We describe the simulation environment and the workload we use to evaluate the performance of NATSA.

#### 5.1. Simulation Environment

We simulate general-purpose cores using an in-house integration of *ZSim* [84], whose front-end is *Pin* [63], with *Ramulator* [53] [82]. ZSim is a simulator which can model 1) general purpose cores (both in-order and out-of-order cores), and 2) the conventional cache hierarchy. Ramulator is a cycle-level and extensible DRAM simulator that provides a wide variety of memory models, including DDR4 [46] and HBM [55]. We use *McPAT* [59] for power estimations.

For the NATSA accelerator, we use the *gem5* [15] and *Aladdin* [91] integration developed in [96]. Aladdin provides performance, area, and power estimations for a system-on-chip accelerator by requiring the equivalent C implementation of the accelerator design. Aladdin estimates the performance, power, and area of the accelerator within 0.9%, 4.9%, and 6.6% compared to that provided by RTL flows, but over  $100 \times$  faster [91]. As Aladdin does not model the memory subsystem, we need to simulate it using gem5.

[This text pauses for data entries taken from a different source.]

(* ===== verification/RelayAuth.v ===== *)
(** * Relay: request authentication ([auth.rs]) and the routing middlewares
    ([server.rs])

    The Ed25519 header check, the nonce store and the per-device rate limit
    in front of the authenticated routes; the client identity of the public
    limit and the v1 retirement gate.  The clock is read more than once per
    request, so every read is an argument. *)

From S2P Require Import Prelude ThirdParty RelayStorage RelayPairing RelayRate.
From Stdlib Require Import ZArith Lia Strings.String Strings.Ascii DecimalString.
From stdpp Require Import base list option strings numbers gmap.
From S2P Require Import Text.
Open Scope Z_scope.

(** ** Freshness: [(now - timestamp).abs() > window.max(1)], with the
    two's-complement wrap of a release build. *)


Definition expired (now timestamp window : Z) : bool :=
  Z.max window 1 <? i64_wrap (Z.abs (i64_wrap (now - timestamp))).

(** ** Requests *)

Record HttpRequest := {
  method : string;
  path : string;
  authorization : option string;
  body : bytes;
}.

Definition newline : string := String (ascii_of_nat 10) EmptyString.

(** The database and the in-memory limiter. *)
Record RelayState := { storage : DB; rate_limiter : RateLimiter }.

Section Auth.
Context `{UuidText, Base64, Sha256, Ed25519}.

(** The text a device signs. *)
Definition auth_message (method path : string) (timestamp : Z) (nonce : string) (body : bytes) : string :=
  method +:+ newline +:+ path +:+ newline +:+ i64_display timestamp +:+ newline +:+ nonce
    +:+ newline +:+ hash_bytes_hex body.

(** [verify_auth]. *)
Definition verify_auth (header : string) (method path : string) (body : bytes) (db : DB)
    (nonce_window_secs now : Z) : result RelayError (Uuid * Z * string) :=
  stripped ← ok_or (strip_prefix "SentinelPass-Ed25519 " header) (Auth "Invalid auth scheme");
  match splitn 4 ":"%char stripped with
  | [p0; p1; p2; p3] =>
    device_id ← ok_or (uuid_parse_str p0) (Auth "Invalid device ID");
    timestamp ← ok_or (parse_i64 p1) (Auth "Invalid timestamp");
    let nonce := p2 in
    sig_bytes ← ok_or (b64_decode p3) (Auth "Invalid signature encoding");
    _ ← err_if (expired now timestamp nonce_window_secs) (Auth "Request expired");
    row ← ok_or (devices db !! uuid_to_string device_id) (Auth "Unknown device");
    _ ← err_if (d_revoked row) (Auth "Device revoked");
    let message := auth_message method path timestamp nonce body in
    _ ← err_if (negb (Z.of_nat (length (d_public_key row)) =? 32)) (Auth "Invalid public key");
    _ ← err_if (negb (verifying_key_ok (d_public_key row))) (Auth "Invalid public key");
    _ ← err_if (negb (Z.of_nat (length sig_bytes) =? 64)) (Auth "Invalid signature length");
    _ ← err_if (negb (ed25519_verify (d_public_key row) (as_bytes message) sig_bytes))
          (Auth "Signature verification failed");
    Ok (device_id, timestamp, nonce)
  | _ => Err (Auth "Invalid auth format")
  end.

(** The nonce block of [auth_middleware], in autocommit mode. *)
Definition consume_nonce (nonce : string) (device_id : Uuid) (now nonce_window_secs : Z) (db : DB)
    : result RelayError unit * DB :=
  run_auto (
    seen ← query (fun db => bool_decide (is_Some (seen_nonces db !! nonce)));
    _ ← throw_if seen (Auth "Nonce reused");
    _ ← execute (fun db => {| db with seen_nonces :=
          <[nonce := {| n_device_id := uuid_to_string device_id; n_seen_at := now |}]> (seen_nonces db) |});
    execute (fun db => {| db with seen_nonces :=
      filter (fun kv => ~ n_seen_at kv.2 < now - nonce_window_secs) (seen_nonces db) |})) db.

(** [auth_middleware] up to [next.run]: the device the request acts for.
    [now1] is the clock of [verify_auth], [now2] that of the nonce block and
    [instant] the limiter's. *)
Definition auth_middleware (cfg : RelayConfig) (now1 now2 instant : Z) (req : HttpRequest) (st : RelayState)
    : result RelayError Uuid * RelayState :=
  match authorization req with
  | None => (Err (Auth "Missing Authorization header"), st)
  | Some header =>
    if max_payload_size cfg <? Z.of_nat (length (body req)) then (Err (BadRequest "Failed to read body"), st)
    else
      match verify_auth header (method req) (path req) (body req) (storage st) (nonce_window_secs cfg) now1 with
      | Err e => (Err e, st)
      | Ok (device_id, _, nonce) =>
        match consume_nonce nonce device_id now2 (nonce_window_secs cfg) (storage st) with
        | (Err e, db) => (Err e, {| st with storage := db |})
        | (Ok _, db) =>
          let (ok, l) := check ("auth:" +:+ uuid_to_string device_id) instant (rate_limiter st) in
          (if ok then Ok device_id else Err RateLimited, {| storage := db; rate_limiter := l |})
        end
      end
  end.

End Auth.

(** ** [server.rs] *)

(** [effective_client_ip]. *)
Definition effective_client_ip (peer_ip : string) (xff : option string) (trusted : list string) : string :=
  if existsb (fun p => String.eqb p peer_ip) trusted then
    default peer_ip
      (v ← xff;
       let s := trim (default v (fst <$> split_once ","%char v)) in
       if String.eqb s "" then None else Some s)
  else peer_ip.

(** [public_rate_limit_middleware] up to [next.run]. *)
Definition public_rate_limit (cfg : RelayConfig) (instant : Z) (path peer_ip : string) (xff : option string)
    (l : RateLimiter) : result RelayError unit * RateLimiter :=
  if String.eqb path "/health" then (Ok tt, l)
  else
    let client_ip := effective_client_ip peer_ip xff (trusted_proxies cfg) in
    let (ok, l) := check ("public:" +:+ path +:+ ":" +:+ client_ip) instant l in
    (if ok then Ok tt else Err RateLimited, l).

(** [v1_retirement_middleware]. *)
Definition v1_retirement (cfg : RelayConfig) : result RelayError unit :=
  err_if (negb (allow_v1 cfg)) (Gone "sync protocol v1 is retired (ADR-006)").

(** ** Lemmas *)

(** Outside one timestamp, the wrapped freshness test is the exact one. *)
Lemma expired_exact now ts window :
  0 <= now < 2 ^ 62 -> in_i64 ts -> window < 2 ^ 62 -> now - ts <> 2 ^ 63 ->
  expired now ts window = (Z.max window 1 <? Z.abs (now - ts)).
Proof.
  unfold in_i64, expired, i64_wrap. intros Hn Ht Hw Hne.
  destruct (Z_lt_dec (now - ts) (2 ^ 63)).
  - rewrite (Z.mod_small (now - ts + 2 ^ 63)) by lia.
    rewrite (Z.mod_small (_ + 2 ^ 63)) by lia. f_equal. lia.
  - replace ((now - ts + 2 ^ 63) mod 2 ^ 64) with (now - ts + 2 ^ 63 - 2 ^ 64).
    2:{ apply (Z.mod_unique _ _ 1); lia. }
    rewrite (Z.mod_small (_ + 2 ^ 63)) by lia.
    transitivity true; [|symmetry]; apply Z.ltb_lt; lia.
Qed.

Lemma expired_window now ts window :
  0 <= now < 2 ^ 62 -> in_i64 ts -> window < 2 ^ 62 -> 1 <= window -> window < now - ts < 2 ^ 63 ->
  expired now ts window = true.
Proof. intros. rewrite expired_exact by (done || lia). apply Z.ltb_lt. lia. Qed.

(** The pieces of an authorization header put together again. *)
Lemma strip_prefix_Some p s r : strip_prefix p s = Some r -> s = p +:+ r.
Proof.
  revert s. induction p as [|a p IH]; intros s; simpl; [by intros [= ->]|].
  destruct s as [|b s]; [done|]. destruct (Ascii.eqb_spec a b) as [->|]; [|done]. intros E. by rewrite (IH _ E).
Qed.

Lemma split_once_Some c s x y : split_once c s = Some (x, y) -> s = x +:+ String c y.
Proof.
  revert x. induction s as [|a s IH]; intros x; simpl; [done|].
  destruct (Ascii.eqb_spec a c) as [->|]; [by intros [= <- <-]|].
  destruct (split_once c s) as [[x' y']|]; [|done]. intros [= <- <-]. by rewrite (IH x').
Qed.

Lemma splitn_4 c s p0 p1 p2 p3 :
  splitn 4 c s = [p0; p1; p2; p3] -> s = p0 +:+ String c (p1 +:+ String c (p2 +:+ String c p3)).
Proof.
  simpl. destruct (split_once c s) as [[a s1]|] eqn:E1; [|done].
  destruct (split_once c s1) as [[b s2]|] eqn:E2; [|done].
  destruct (split_once c s2) as [[d s3]|] eqn:E3; [|done]. intros [= <- <- <- <-].
  apply split_once_Some in E1, E2, E3. by subst.
Qed.

Section AuthFacts.
Context `{UuidText, Base64, Sha256, Ed25519}.

(** What an accepted header establishes. *)
Record authentic (header method path : string) (body : bytes) (db : DB) (window now : Z)
    (device_id : Uuid) (ts : Z) (nonce : string) : Prop := {
  au_fresh : expired now ts window = false;
  au_ts : in_i64 ts;
  au_device : exists row sig, devices db !! uuid_to_string device_id = Some row /\
    d_revoked row = false /\ length (d_public_key row) = 32%nat /\
    verifying_key_ok (d_public_key row) = true /\ length sig = 64%nat /\
    ed25519_verify (d_public_key row) (as_bytes (auth_message method path ts nonce body)) sig = true;
}.

Lemma verify_auth_ok header method path body db window now device_id ts nonce :
  verify_auth header method path body db window now = Ok (device_id, ts, nonce) ->
  authentic header method path body db window now device_id ts nonce /\
  exists stripped p0 p1 p3, strip_prefix "SentinelPass-Ed25519 " header = Some stripped /\
    splitn 4 ":"%char stripped = [p0; p1; nonce; p3] /\ parse_i64 p1 = Some ts.
Proof.
  unfold verify_auth. intros Hv. apply result_bind_ok in Hv as (stripped & Hs & Hv). result_inv.
  destruct (splitn 4 ":"%char stripped) as [|p0 [|p1 [|p2 [|p3 [|]]]]] eqn:Esp; try done.
  apply result_bind_ok in Hv as (dev & Hdev & Hv). apply result_bind_ok in Hv as (t & Ht & Hv). cbv zeta in Hv.
  result_inv. simplify_eq. propify. split; [|naive_solver].
  constructor; [done|by eapply parse_i64_range|].
  do 2 eexists. split_and!; try done; lia.
Qed.

(** What the text of an accepted header is made of. *)
Lemma verify_auth_signed header method path body db window now device_id ts nonce :
  verify_auth header method path body db window now = Ok (device_id, ts, nonce) ->
  exists id time sig_text sig row,
    header = "SentinelPass-Ed25519 " +:+ id +:+ ":" +:+ time +:+ ":" +:+ nonce +:+ ":" +:+ sig_text /\
    uuid_parse_str id = Some device_id /\ parse_i64 time = Some ts /\ b64_decode sig_text = Some sig /\
    expired now ts window = false /\ devices db !! uuid_to_string device_id = Some row /\
    d_revoked row = false /\ length sig = 64%nat /\
    ed25519_verify (d_public_key row) (as_bytes (auth_message method path ts nonce body)) sig = true.
Proof.
  unfold verify_auth. intros Hv. apply result_bind_ok in Hv as (stripped & Hs & Hv). result_inv.
  destruct (splitn 4 ":"%char stripped) as [|p0 [|p1 [|p2 [|p3 [|]]]]] eqn:Esp; try done.
  apply result_bind_ok in Hv as (dev & Hdev & Hv). apply result_bind_ok in Hv as (t & Ht & Hv). cbv zeta in Hv.
  result_inv. simplify_eq. propify.
  apply strip_prefix_Some in Hs as ->. apply splitn_4 in Esp as ->.
  do 5 eexists. split_and!; first [done|lia].
Qed.

(** The header fixes the timestamp and the nonce. *)
Lemma verify_auth_header header m1 m2 p1 p2 b1 b2 db1 db2 w n1 n2 d1 d2 t1 t2 x1 x2 :
  verify_auth header m1 p1 b1 db1 w n1 = Ok (d1, t1, x1) ->
  verify_auth header m2 p2 b2 db2 w n2 = Ok (d2, t2, x2) -> t1 = t2 /\ x1 = x2.
Proof.
  intros (_ & s & a & b & c & Hs & Hsp & Ht)%verify_auth_ok (_ & s' & a' & b' & c' & Hs' & Hsp' & Ht')%verify_auth_ok.
  simplify_eq. rewrite Hsp in Hsp'. simplify_eq. done.
Qed.

Lemma consume_nonce_ok nonce d now w db u db' :
  consume_nonce nonce d now w db = (Ok u, db') ->
  seen_nonces db !! nonce = None /\
  db' = {| db with seen_nonces := filter (fun kv => ~ n_seen_at kv.2 < now - w)
    (<[nonce := {| n_device_id := uuid_to_string d; n_seen_at := now |}]> (seen_nonces db)) |}.
Proof.
  unfold consume_nonce, run_auto. intros Hc.
  match type of Hc with (let (_, _) := ?m in _) = _ => destruct m as [r c] eqn:Em end.
  injection Hc as -> <-. tx_inv. propify. split; [|done]. by apply eq_None_not_Some.
Qed.

Lemma consume_nonce_err nonce d now w db e db' :
  consume_nonce nonce d now w db = (Err e, db') -> db' = db /\ is_Some (seen_nonces db !! nonce).
Proof.
  unfold consume_nonce, run_auto, mbind, Tx_bind, query, throw_if, lift, execute. simpl.
  case_bool_decide; simpl; intros [= <- <-]; done.
Qed.

(** Every answer of the middleware leaves the tables other than
    [seen_nonces] alone. *)
Lemma auth_middleware_frame cfg n1 n2 i req st r st' :
  auth_middleware cfg n1 n2 i req st = (r, st') ->
  exists nonces, storage st' = {| (storage st) with seen_nonces := nonces |}.
Proof.
  unfold auth_middleware.
  assert (forall db, exists nonces, db = {| db with seen_nonces := nonces |}) as Hid
    by (intros []; eexists; reflexivity).
  destruct (authorization req); [|intros [= <- <-]; apply Hid].
  case_goal; [intros [= <- <-]; apply Hid|].
  destruct (verify_auth _ _ _ _ _ _ _) as [[[d t] n]|e]; [|intros [= <- <-]; apply Hid].
  destruct (consume_nonce _ _ _ _ _) as [[u|e] db] eqn:Ec.
  - apply consume_nonce_ok in Ec as [_ ->]. destruct (check _ _ _). intros [= <- <-]. by eexists.
  - apply consume_nonce_err in Ec as [-> _]. intros [= <- <-]. apply Hid.
Qed.

Lemma auth_middleware_ok cfg n1 n2 i req st d st' :
  auth_middleware cfg n1 n2 i req st = (Ok d, st') ->
  exists header ts nonce,
    authorization req = Some header /\
    verify_auth header (method req) (path req) (body req) (storage st) (nonce_window_secs cfg) n1 = Ok (d, ts, nonce) /\
    Z.of_nat (length (body req)) <= max_payload_size cfg /\
    consume_nonce nonce d n2 (nonce_window_secs cfg) (storage st) = (Ok tt, storage st').
Proof.
  unfold auth_middleware. destruct (authorization req) as [header|]; [|done].
  case_goal; [done|]. destruct (verify_auth _ _ _ _ _ _ _) as [[[d' t] n]|e] eqn:Ev; [|done].
  destruct (consume_nonce _ _ _ _ _) as [[[]|e] db] eqn:Ec; [|done].
  destruct (check _ _ _) as [[] l]; [|done]. intros [= <- <-]. propify. exists header, t, n. done.
Qed.

End AuthFacts.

For a fair comparison, we evaluate our baseline platform (see the evaluated platforms below) in both ZSim and gem5 frameworks using the same workload (see Section 5.2). We obtain up to 10% simulated time reduction using ZSim with respect to gem5 (i.e., the baseline system performs slightly better with ZSim). As a consequence, the performance benefits of NATSA with respect to the baseline simulated using gem5, would be even higher. However, we choose ZSim since simulations of manycore systems with ZSim are orders of magnitude faster than gem5 simulations [84], and this allows for the evaluation of general-purpose core platforms with large time series. For both general-purpose cores and accelerators, we obtain the power consumption of the memory system using the Micron Power Calculator [2], which we feed with the bandwidth usage from Ramulator and gem5, respectively.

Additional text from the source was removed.